Ma non è stata quella la lezione più importante del Priore, ce n’era una più importante, il dovere di non studiare solo per sé stessi: «Scesi dalla nave in Inghilterra trovammo pieno di italiani con la valigia di cartone, in difficoltà con i moduli per l'immigrazione: li aiutammo noi, memori delle cose che ci diceva il Priore a proposito della responsabilità. Del farsi carico dei problemi insieme. Dopo, in ferrovia ho fatto 25 anni il sindacalista, usando tanto le ore libere e pochi permessi sindacali. Tuttora penso che il sindacato non si possa fare al telefono ma tra le persone parlando con loro, convincendole se necessario, ma senza imporsi, senza dimenticare che si tratta di servizio non di potere. Anche questa credo sia stata una lezione di don Milani».

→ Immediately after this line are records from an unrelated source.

(** X13: when [module_close] with [preload] zero takes the count of an entry
    of the list from one to zero and [dlclose] leaves no error, the call
    returns 0; the finalizer of the entry, if it has one, is called once and
    before [dlclose], which is called on the handle of the entry; the entry
    leaves the list, its struct and its name string are freed, the other
    structs keep their handles and counts, and the last error is not
    written. *)
Theorem X13_last_close_unloads env p s m l x :
  g_lock s = Released → registry s = Some l → p ∈ l →
  mods s !! p = Some m → handle m ≠ NULL → ref_count m = 1%Z →
  name m ≠ NULL → strs s !! name m = Some x →
  ce_dlclose env = None →
  ∃ s', module_close env p 0 s = Ret 0%Z s' ∧
        registry s' = Some (without p l) ∧
        mods s' !! p = None ∧ strs s' !! name m = None ∧
        (∀ q, q ≠ p → handle_of s' q = handle_of s q ∧
                      ref_count_of s' q = ref_count_of s q) ∧
        module_error s' = module_error s ∧
        trace s' =
          trace s ++ [EvVerboseLog "module %s decrease refcont (%d)\n"]
            ++ (if is_null (exit m) then [] else [EvExit (exit m) p])
            ++ [EvDlclose (handle m); EvVerboseLog "module %s closed\n"].
Proof.
  intros Hlk Hl%registry_is_list Hin Hm Hh Hr Hnm Hx He.
  destruct (is_list_live _ _ _ _ Hl Hin) as [Hp _].
  destruct (module_close_last env p 0 s m l) as (head' & h' & Hs & Hlist & Heq);
    try done.
  rewrite He in Heq. simpl in Heq.
  eexists. split; [done|]. simpl. split.
  { eapply registry_after_unlink; [by left|done|by apply Hlist]. }
  rewrite !lookup_delete_eq. do 2 (split; [done|]). split; [|done].
  intros q Hq. unfold handle_of, ref_count_of. simpl.
  rewrite !lookup_delete_ne by done.
  rewrite (same_but_next_field handle _ _ q (λ _, eq_refl) Hs).
  rewrite (same_but_next_field ref_count _ _ q (λ _, eq_refl) Hs).
  by rewrite !lookup_insert_ne.
Qed.

Lemma X13_witness :
  ∃ s', module_close (CloseEnv None true) 10%N 0 two_entries = Ret 0%Z s' ∧
        registry s' = Some [30%N] ∧
        mods s' !! 10%N = None ∧
        ref_count_of s' 30%N = Some 1%Z.
Proof.
  destruct (X13_last_close_unloads (CloseEnv None true) 10%N two_entries
              (Module 20 1 100 NULL NULL NULL 30) [10%N; 30%N] "libA.so")
    as (s' & H1 & H2 & H3 & _ & H4 & _);
    [reflexivity|vm_compute; reflexivity|by left|vm_compute; reflexivity
    |done|reflexivity|done|vm_compute; reflexivity|reflexivity|].
  exists s'. split; [exact H1|]. split; [exact H2|]. split; [exact H3|].
  destruct (H4 30%N ltac:(done)) as [_ ->]. vm_compute. reflexivity.
Defined.

(** ** Open and close together *)

Lemma set_ref_count_back e c :
  set_ref_count (ref_count e) (set_ref_count c e) = e.
Proof. by destruct e. Qed.

(** X14: on a registered path whose entry has a count of at least one,
    [module_open] followed by [module_close] of the entry it returned gives
    the registry back: the open returns the entry of that name with its
    count incremented as an [int] is (a count of [INT_MAX] becomes
    [INT_MIN]) and calls nothing but the log, the close returns the count the
    entry had before, and after it the head of the list, every struct, every
    string and the last error are the ones before the open. *)
Theorem X14_open_then_close_restores env cenv file flag preload cpreload s l r e :
  g_lock s = Released → registry s = Some l →
  (∀ q, q ∈ l → is_Some (name_of s q)) →
  r ∈ l → name_of s r = Some file →
  (∀ q, q ∈ l → name_of s q = Some file → q = r) →
  mods s !! r = Some e → handle e ≠ NULL →
  (1 ≤ ref_count e ≤ INT_MAX)%Z →
  ∃ s1 s2,
    module_open env file flag preload s = Ret r s1 ∧
    ref_count_of s1 r = Some (int_incr (ref_count e)) ∧
    trace s1 = trace s ++ [EvErrorLog "found opened module %s\n"] ∧
    module_close cenv r cpreload s1 = Ret (ref_count e) s2 ∧
    g_module_head s2 = g_module_head s ∧
    mods s2 = mods s ∧ strs s2 = strs s ∧
    module_error s2 = module_error s ∧ g_lock s2 = Released.
Proof.
  intros Hlk Hl%registry_is_list Hnamed Hr Hrn Huniq He Hh Hc.
  destruct (is_list_live _ _ _ _ Hl Hr) as [Hp _].
  destruct (module_open_by_name env file flag preload s l)
    as (r0 & e0 & Hr0 & Hrn0 & He0 & Hopen); try done; [by eauto|].
  assert (r0 = r) as -> by (by apply Huniq).
  rewrite He in He0. injection He0 as <-.
  match type of Hopen with _ = Ret _ ?s => set (s1 := s) in * end.
  set (m1 := set_ref_count (int_incr (ref_count e)) e).
  assert (mods s1 !! r = Some m1) as Hm1 by apply lookup_insert_eq.
  assert (int_decr (int_incr (ref_count e)) = ref_count e) as Hback.
  { apply int_decr_incr. unfold INT_MIN, INT_MAX in *. lia. }
  assert (ref_count m1 ≠ 0%Z ∧ ref_count m1 ≠ 1%Z) as [Hm0 Hm1'].
  { simpl. unfold int_incr, INT_MIN, INT_MAX in *.
    destruct (Z.eqb_spec (ref_count e) 2147483647); lia. }
  pose proof (module_close_decrement cenv r cpreload s1 m1 eq_refl Hp Hm1 Hh
                Hm0 Hm1') as Hclose.
  eexists s1, _. split; [done|]. split.
  { unfold ref_count_of. by rewrite Hm1. }
  split; [done|]. split.
  { rewrite Hclose. f_equal. simpl. exact Hback. }
  simpl. do 1 (split; [done|]). split; [|done].
  rewrite mods_insert_insert, Hback.
  unfold m1. rewrite set_ref_count_back. by apply insert_id.
Qed.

Mileno non ha mai perso l'aiìbitudine a leggere i giornali presentisismi alla scuola di Barbiana: «Tuttore mi capita di ritrovare concetti già sentiti da ragazzo lassù». Un debito quello con don Lorenzo Milani che non finirà mai: «Senza di lui sarei stato una persona diversa, di sicuro non migliore": se sono un ragazzo recuperato lo devo a lui».